### Data extract
───
Lemma ordered_cut lo hi es mid k l :
  ordered lo hi es -> es !! mid = Some (k, l) -> 0 < mid ->
  ordered lo (Some k) (take mid es) /\ ordered k hi (drop mid es) /\ str_lt lo k /\ lt_hi k hi.
Proof.
  intros [Hs Hw] Hk Hm. assert (Hk1 : es.*1 !! mid = Some k) by (by rewrite list_lookup_fmap, Hk).
  pose proof (proj1 (Forall_lookup _ _) Hw) as Hwl. unfold ordered. rewrite fmap_take, fmap_drop.
  assert (Hst : forall (i : nat) (ks : list RowKey), sorted ks -> sorted (take i ks) /\ sorted (drop i ks)).
  { intros i ks Hks. revert i. induction Hks as [|x ks Hks IH Hx]; intros i; [by rewrite take_nil, drop_nil; split; constructor|].
    destruct i as [|i]; cbn; [split; constructor; done|]. destruct (IH i) as [I1 I2]. split; [|done]. constructor; [done|by apply Forall_take]. }
  destruct (Hst mid _ Hs) as [S1 S2]. split; [split; [done|]|split; [split; [done|]|split]].
  - apply Forall_lookup. intros i x Hx. apply lookup_take_Some in Hx as [Hx Hi]. split; [apply (Hwl i x Hx)|]. by eapply (sorted_lookup es.*1 i mid).
  - apply Forall_lookup. intros i x Hx. rewrite lookup_drop in Hx. split; [|apply (Hwl _ _ Hx)]. destruct i as [|i].
    + rewrite Nat.add_0_r, Hk1 in Hx. left. congruence.
    + right. eapply (sorted_lookup es.*1 mid _); [done|done|exact Hx|lia].
  - destruct (lookup_lt_is_Some_2 es.*1 0) as [x Hx]; [apply lookup_lt_Some in Hk1; lia|].
    eapply ge_lo_lt; [apply (Hwl 0 x Hx)|]. by eapply (sorted_lookup es.*1 0 mid).
  - apply (Hwl mid k Hk1).
Qed.

Lemma entries_put es key loc : Forall entry_ok es -> entry_ok (key, loc) -> Forall entry_ok (put_entry key loc es).
Proof.
  intros He Hk. induction He as [|[k l] es Hx He IH]; cbn [put_entry]; [by constructor|].
  destruct (String.eqb k key); [by constructor|]. destruct (String.ltb k key); [by constructor|]. constructor; [done|by constructor].
Qed.

Lemma entries_del es key : Forall entry_ok es -> Forall entry_ok (del_entry key es).
Proof.
  rewrite !Forall_forall. intros He e Hin. apply list_elem_of_filter in Hin as [_ Hin]. by apply He.
Qed.

Lemma length_del es key : length (del_entry key es) <= length es.
Proof. unfold del_entry. apply length_filter. Qed.
Lemma mvcc_apply_effect m t s c table key v op m' r :
  mvcc_apply m t s c table key v op = Some (m', r) ->
  m_MVCCStore m' = m_MVCCStore m /\ m_committed m' = m_committed m /\ m_aborted m' = m_aborted m
  /\ undo_grows m m'
  /\ exists lsn,
      match write_versions (fun x => IsVisible x t s m) t op v lsn (ch_versions c) with
      | None => r = Err NewRowNotFoundError
      | Some vs => r = Ok (with_versions c vs)
          /\ forall txn', m_objs m' !! t = Some txn' -> logs txn' table key
      end.
Proof.
  assert (Hlog : forall op b a before m1 lsn, log_write m t op table key b a = Some (m1, lsn) ->
    let m2 := append_undo m1 t op table key before lsn in
    m_MVCCStore m2 = m_MVCCStore m /\ m_committed m2 = m_committed m /\ m_aborted m2 = m_aborted m
    /\ undo_grows m m2 /\ forall txn', m_objs m2 !! t = Some txn' -> logs txn' table key).
  { intros op' b a before m1 lsn Hw. pose proof (quiet_log_write _ _ _ _ _ _ _ _ _ Hw) as Q.
    destruct (append_undo_grows m1 t op' table key before lsn) as [Hg Hl]. destruct Q as [Q1 Q2 Q3 Q4] eqn:EQ.
    split_and!; try done. eapply grows_trans; [by apply quiet_grows|done]. }
  assert (Hno : undo_grows m m) by (apply quiet_grows, quiet_refl).
  unfold mvcc_apply. destruct op; simpl.
  - destruct (log_write _ _ _ _ _ _ _) as [[m1 lsn]|] eqn:Hw; [|done]. intros [= <- <-].
    destruct (Hlog _ _ _ None _ _ Hw) as (? & ? & ? & ? & ?). split_and!; try done. by exists lsn.
  - destruct (supersede _ _ _) as [[w vs]|].
    2: { intros [= <- <-]. split_and!; try done. by exists 0%N. }
    destruct (log_write _ _ _ _ _ _ _) as [[m1 lsn]|] eqn:Hw; [|done]. intros [= <- <-].
    destruct (Hlog _ _ _ (ver_Data w) _ _ Hw) as (? & ? & ? & ? & ?). split_and!; try done.
    by exists lsn.
  - destruct (supersede _ _ _) as [[w vs]|].
    2: { intros [= <- <-]. split_and!; try done. }
    destruct (log_write _ _ _ _ _ _ _) as [[m1 lsn]|] eqn:Hw; [|done]. intros [= <- <-].
    destruct (Hlog _ _ _ (ver_Data w) _ _ Hw) as (? & ? & ? & ? & ?). split_and!; try done.
Qed.

Lemma MVCCWrite_inactive m t table key v op m' r :
  (forall txn, m_objs m !! t = Some txn -> x_Status txn <> TxnActive) ->
  MVCCWrite m t table key v op = Some (m', r) -> m' = m /\ r = Err NewTxnAbortedError.
Proof.
  intros Hn. unfold MVCCWrite. destruct (m_objs m !! t) as [txn|]; [|by intros [= <- <-]].
  rewrite bool_decide_false by (by apply Hn). by intros [= <- <-].
Qed.

Lemma supersede_ext (p q : Version -> bool) t vs :
  (forall x, p x = q x) -> supersede p t vs = supersede q t vs.
Proof. intros Hpq. induction vs as [|x vs IH]; simpl; [done|]. by rewrite Hpq, IH. Qed.

Lemma write_versions_ext (p q : Version -> bool) t op v lsn vs :
  (forall x, p x = q x) -> write_versions p t op v lsn vs = write_versions q t op v lsn vs.
Proof. intros Hpq. unfold write_versions. by rewrite (supersede_ext p q). Qed.

(** Visibility and conflicts depend on the status sets alone. *)
Lemma IsVisible_sets m m' t (s : Snapshot) v :
  m_committed m' = m_committed m -> m_aborted m' = m_aborted m ->
  IsVisible v t s m' = IsVisible v t s m.
Proof. intros E1 E2. unfold IsVisible. simpl. by rewrite E1, E2. Qed.
(* ===== verification/Txn2pl.v ===== *)
(** * Strict two-phase locking

    The manager's operations, dispatched by protocol as the HTTP handlers
    do, on top of a lock service with the laws of [LockLaws]. A running 2PL
    transaction holds X on every row of its undo log; so no other
    transaction reads or changes such a row, and an abort puts the rows back
    to what they were before the transaction's first write. *)

From Stdlib Require Import ZArith NArith Lia Strings.Byte Ascii String.
From stdpp Require Import base tactics numbers list gmap strings sorting.
From S2P Require Import Prelude Types Lock Acquire Storage Mvcc WalRecord Wal Ssi Txn TxnInv LockLaws GapLock.

Section Strict.
Context {L W : Type} `{LockServiceLaws L} `{WALWriter W}.
Implicit Types m : Mgr L W.

Definition row_of m (table key : string) : option Values :=
  match Lookup (m_Catalog m) table with Some t => t_rows t !! key | None => None end.

Definition undo_res (e : UndoEntry) : ResourceID := ResourceForRow (u_Table e) (u_Key e).

Definition holds_X m (t : N) (r : ResourceID) : Prop := lk_held (m_locks m) t !! r = Some LockX.

(** Whose undo entries count. *)
Definition logged m (t : N) (e : UndoEntry) : Prop :=
  t ∈ m_txns m /\ exists txn, m_objs m !! t = Some txn /\ x_Protocol txn = Protocol2PL /\ e ∈ x_UndoLog txn.

Record pl_inv m : Prop := {
  pi_mgr : mgr_inv m;
  pi_locks : lk_inv (m_locks m);
  pi_logged : forall t e, logged m t e -> holds_X m t (undo_res e) /\ char_free ":" (u_Table e) = true;
}.

(** ** The operations *)

(** A request as the handlers pass it on: the transaction is active and the
    operation is that of its protocol. *)
Definition dispatched m (o : MgrOp) : Prop :=
  match o with
  | OpRead t _ _ | OpScan t _ | OpWrite t _ _ _ _ =>
      exists txn, GetTxn m t = Some txn /\ x_Protocol txn = ProtocolMVCC
  | Op2PLRead t table _ | Op2PLWrite t table _ _ _ =>
      (exists txn, GetTxn m t = Some txn /\ x_Protocol txn = Protocol2PL) /\ char_free ":" table = true
  | OpReset => False
  | _ => True
  end.

(** The transaction an operation is of. *)
Definition op_txn m (o : MgrOp) : N :=
  match o with
  | OpBegin _ _ => (nextTxnID m).2
  | OpCommit t | OpAbort t | OpRead t _ _ | OpScan t _ | OpWrite t _ _ _ _ | Op2PLRead t _ _
  | Op2PLWrite t _ _ _ _ | OpSavepoint t _ | OpRollback t _ | OpReleaseSP t _ => t
  | OpVacuum | OpReset => 0
  end.

Inductive pl_step m : N -> Mgr L W -> Prop :=
| ps_op o m' :
    dispatched m o -> (m_nextID m + 2 < two64)%N -> exec_mgr m o = Some m' -> pl_step m (op_txn m o) m'
| ps_scan t txn table fl :
    GetTxn m t = Some txn -> x_Protocol txn = Protocol2PL -> char_free ":" table = true ->
    (forall tb, Lookup (m_Catalog m) table = Some tb -> gap_ok table (sorted_keys tb)) ->
    pl_step m t (TwoPLScan m txn table fl).1.

Inductive pl_reach : Mgr L W -> Prop :=
| pr_boot locks catalog n w : lk_inv locks -> pl_reach (boot locks catalog n w)
| pr_step m u m' : pl_reach m -> pl_step m u m' -> pl_reach m'.

(** The same object but for fields 2PL does not depend on. *)
Definition same_obj (txn txn' : Transaction) : Prop :=
  x_Protocol txn' = x_Protocol txn /\ (x_Protocol txn = Protocol2PL -> x_UndoLog txn' = x_UndoLog txn).

Definition same_log (o o' : option Transaction) : Prop := option_Forall2 same_obj o o'.

(** What an operation of [u] can do. *)
Record effect (u : N) m m' : Prop := {
  ef_inv : lk_inv (m_locks m');
  ef_others : forall t r, t <> u -> lk_held (m_locks m') t !! r = lk_held (m_locks m) t !! r;
  ef_own : forall r, u ∈ m_txns m' -> holds_X m u r -> holds_X m' u r;
  ef_logged : forall t e, logged m' t e ->
    logged m t e \/ (t = u /\ holds_X m' u (undo_res e) /\ char_free ":" (u_Table e) = true);
  ef_rows : forall table key,
    row_of m' table key = row_of m table key
    \/ holds_X m u (ResourceForRow table key) \/ holds_X m' u (ResourceForRow table key);
  ef_logs : forall t, t <> u -> same_log (m_objs m !! t) (m_objs m' !! t);
  ef_tables : forall table, is_Some (Lookup (m_Catalog m) table) -> is_Some (Lookup (m_Catalog m') table);
}.

(** Steps that leave locks and tables alone and log nothing for 2PL. *)
Definition keeps_logs m m' : Prop := forall t, same_log (m_objs m !! t) (m_objs m' !! t).

Record silent m m' : Prop := {
  si_txns : m_txns m' ⊆ m_txns m;
  si_locks : m_locks m' = m_locks m;
  si_cat : m_Catalog m' = m_Catalog m;
  si_logs : keeps_logs m m';
}.

#[local] Instance same_obj_po : PreOrder same_obj.
Proof.
  split; [done|]. intros x y z [P1 U1] [P2 U2]. split; [congruence|]. intros Hp.
  rewrite U2, U1; [done..|congruence].
Qed.

Lemma keeps_logs_refl m : keeps_logs m m.
Proof. intros t. by apply option_Forall2_refl. Qed.

Lemma keeps_logs_trans m1 m2 m3 : keeps_logs m1 m2 -> keeps_logs m2 m3 -> keeps_logs m1 m3.
Proof.
  intros K1 K2 t. specialize (K1 t). specialize (K2 t).
  inversion K1 as [x y Hxy Ex Ey|Ex Ey]; rewrite <-Ey in K2; inversion K2 as [x' y' Hxy'|]; subst.
  - constructor. by etrans.
  - constructor.
Qed.

Lemma keeps_logs_upd m id f :
  (forall txn, m_objs m !! id = Some txn -> same_obj txn (f txn)) -> keeps_logs m (upd_txn m id f).
Proof.
  intros Hf t. unfold upd_txn. simpl. destruct (decide (t = id)) as [->|Hne].
  - rewrite lookup_alter_eq. destruct (m_objs m !! id) as [txn|]; constructor. by apply Hf.
  - rewrite lookup_alter_ne by done. by apply option_Forall2_refl.
Qed.

Lemma silent_refl m : silent m m.
Proof. split; try done. apply keeps_logs_refl. Qed.

Lemma silent_trans m1 m2 m3 : silent m1 m2 -> silent m2 m3 -> silent m1 m3.
Proof.
  intros [A1 A2 A3 A4] [B1 B2 B3 B4]. split; [set_solver|congruence|congruence|].
  by eapply keeps_logs_trans.
Qed.

Lemma silent_upd m id f :
  (forall txn, x_Protocol (f txn) = x_Protocol txn /\ x_UndoLog (f txn) = x_UndoLog txn) ->
  silent m (upd_txn m id f).
Proof.
  intros Hf. split; try done. apply keeps_logs_upd. intros txn _. destruct (Hf txn) as [? ?]. by split.
Qed.

Lemma silent_fields m m' :
  m_objs m' = m_objs m -> m_txns m' ⊆ m_txns m -> m_locks m' = m_locks m -> m_Catalog m' = m_Catalog m ->
  silent m m'.
Proof. intros E1 E2 E3 E4. split; try done. intros t. rewrite E1. by apply option_Forall2_refl. Qed.

(** An object of the new state is that of the old. *)
Lemma same_log_Some o txn' : same_log o (Some txn') -> exists txn, o = Some txn /\ same_obj txn txn'.
Proof. inversion 1; eauto. Qed.

Lemma same_log_logged m m' t e :
  (t ∈ m_txns m' -> t ∈ m_txns m) -> same_log (m_objs m !! t) (m_objs m' !! t) -> logged m' t e -> logged m t e.
Proof.
  intros Ht Hl [Hin (txn' & Hx & Hp & He)]. rewrite Hx in Hl.
  apply same_log_Some in Hl as (txn & Hx0 & Hpr & Hu). split; [by apply Ht|]. exists txn.
  split_and!; [done|congruence|]. rewrite <-Hu; [done|congruence].
Qed.

Lemma silent_effect u m m' : lk_inv (m_locks m) -> silent m m' -> effect u m m'.
Proof.
  intros HI [S1 S2 S3 S4]. split; unfold holds_X; rewrite ?S2; try done.
  - intros t e Hl. left. eapply same_log_logged; [|apply S4|exact Hl]. apply S1.
  - intros table key. left. unfold row_of. by rewrite S3.
  - by rewrite S3.
Qed.

(** ** The pieces of the operations *)

Lemma silent_log_begin m id : silent m (log_begin m id).
Proof.
  unfold log_begin. destruct (m_WAL m) as [w|]; [|apply silent_refl].
  destruct (wal_Begin w id) as [w' [lsn|e]]; [|by apply silent_fields].
  eapply silent_trans; [|by apply silent_upd]. by apply silent_fields.
Qed.

Lemma silent_log_write m id op table key b a m' lsn :
  log_write m id op table key b a = Some (m', lsn) -> silent m m'.
Proof.
  unfold log_write. destruct (m_WAL m) as [w|]; [|intros [= <- _]; apply silent_refl].
  destruct b as [b|], a as [a|]; try done.
  destruct (wal_Write w id _ _ _ _ _ _) as [w' [l|e]]; intros [= <- _]; [|by apply silent_fields].
  eapply silent_trans; [|by apply silent_upd]. by apply silent_fields.
Qed.
Lemma inv_reply I net G K ok pre v post io n n' :
  net_inv I net G K -> net_replies net = pre ++ v :: post -> net_nodes net !! vr_cand v = Some n ->
  handleVoteReply ok io n (vr_term v) (vr_reply v) = Some n' ->
  let net' := set_node net (vr_cand v) n' in
  exists K', net_inv I (mkNet (net_nodes net') (net_reqs net') (pre ++ post) (net_leaders net')) G K'.
Proof.
  intros HI Hq Hn Hr net'. set (c := vr_cand v) in *. set (x := vr_from v). set (t := vr_term v) in *.
  assert (Hperm : keys net ≡ₚ (x, t, c) :: (req_key <$> net_reqs net) ++ (reply_key <$> (pre ++ post))).
  { unfold keys. rewrite Hq, !fmap_app, !fmap_cons. change (reply_key v) with (x, t, c).
    solve_Permutation. }
  assert (Hkey : (x, t, c) ∈ keys net) by (rewrite Hperm; by left).
  destruct (ni_key _ _ _ _ HI _ _ _ Hkey) as (Hxc & _ & HxK & _).
  pose proof (ni_keys _ _ _ _ HI) as Hnd. rewrite Hperm in Hnd. apply NoDup_cons in Hnd as [Hnin Hnd].
  assert (Hv : v ∈ net_replies net) by (rewrite Hq; set_solver).
  pose proof (ni_granted _ _ _ _ HI v Hv) as Hgr. fold x t c in Hgr.
  set (net0 := mkNet (net_nodes net) (net_reqs net) (pre ++ post) (net_leaders net)).
  assert (HI0 : net_inv I net0 G K).
  { apply inv_messages; [done| |done|].
    - intros k Hk. rewrite Hperm. by right.
    - intros w Hw. apply (ni_granted _ _ _ _ HI). rewrite Hq. set_solver. }
  change (exists K', net_inv I (set_node net0 c n') G K').
  apply handleVoteReply_spec in Hr as [C|(Hrole & Ht & Hg & E1 & E2 & E4 & E5 & Hres)].
  { exists K. by eapply inv_calm. }
  destruct (ni_candidate _ _ _ _ HI0 _ _ Hn Hrole) as [Hself Hcount]. rewrite Ht in Hself, Hcount.
  assert (HK' : votes (add_vote K t c x) t c = {[x]} ∪ votes K t c).
  { apply set_eq. intros y. rewrite votes_add. set_solver. }
  assert (Hsz : size (votes (add_vote K t c x) t c) = 1 + size (votes K t c)).
  { rewrite HK', size_union, size_singleton; [done|]. set_solver. }
  exists (add_vote K t c x). apply (inv_update I net0 G K G _ c n n'); try done; [lia| |].
  - split; try done.
    + intros t' c1 c2. apply (ni_once _ _ _ _ HI).
    + intros t' c'. apply (ni_cand _ _ _ _ HI).
    + intros t' c' Hc'. apply set_eq. intros y. rewrite votes_add. naive_solver.
    + intros t' y [(-> & _ & ->)|?]%votes_add; [|by left]. right.
      split_and!; [by apply Hgr|done|lia|exact Hnin].
  - split.
    + intros t' c' Hc'. destruct (ni_vote _ _ _ _ HI0 _ _ _ Hc') as (y & Hy & Hle & Hfor).
      simpl in Hy. rewrite Hn in Hy. injection Hy as <-. by rewrite E4, E5.
    + rewrite E4, Ht, Hsz. destruct Hres as [[_ Hc1]|[Hl _]]; [|congruence]. intros _. split; [done|]. lia.
    + rewrite E4, Ht. destruct Hres as [[Hc1 _]|[_ Hm]]; [congruence|]. intros _.
      rewrite (majority_quorum I net0 G K c n HI0 Hn) in Hm.
      transitivity (size ({[c]} ∪ ({[x]} ∪ votes K t c))).
      * assert (Hcn : c ∉ {[x]} ∪ votes K t c).
        { intros [Hx%elem_of_singleton|HK]%elem_of_union; [congruence|].
          by apply (ni_counted _ _ _ _ HI) in HK as [_ ?]. }
        rewrite size_union, size_singleton by set_solver. rewrite <-HK', Hsz. lia.
      * apply subseteq_size. intros y [->%elem_of_singleton|[->%elem_of_singleton|HK]%elem_of_union]%elem_of_union;
          [done|by apply Hgr|]. by apply (ni_counted _ _ _ _ HI) in HK as [? _].
Qed.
───
### To do
Show all lines above that contain "Prop".

### Completed task
Definition holds_X m (t : N) (r : ResourceID) : Prop := lk_held (m_locks m) t !! r = Some LockX.
Definition logged m (t : N) (e : UndoEntry) : Prop :=
Record pl_inv m : Prop := {
Definition dispatched m (o : MgrOp) : Prop :=
Inductive pl_step m : N -> Mgr L W -> Prop :=
Inductive pl_reach : Mgr L W -> Prop :=
Definition same_obj (txn txn' : Transaction) : Prop :=
Definition same_log (o o' : option Transaction) : Prop := option_Forall2 same_obj o o'.
Record effect (u : N) m m' : Prop := {
Definition keeps_logs m m' : Prop := forall t, same_log (m_objs m !! t) (m_objs m' !! t).
Record silent m m' : Prop := {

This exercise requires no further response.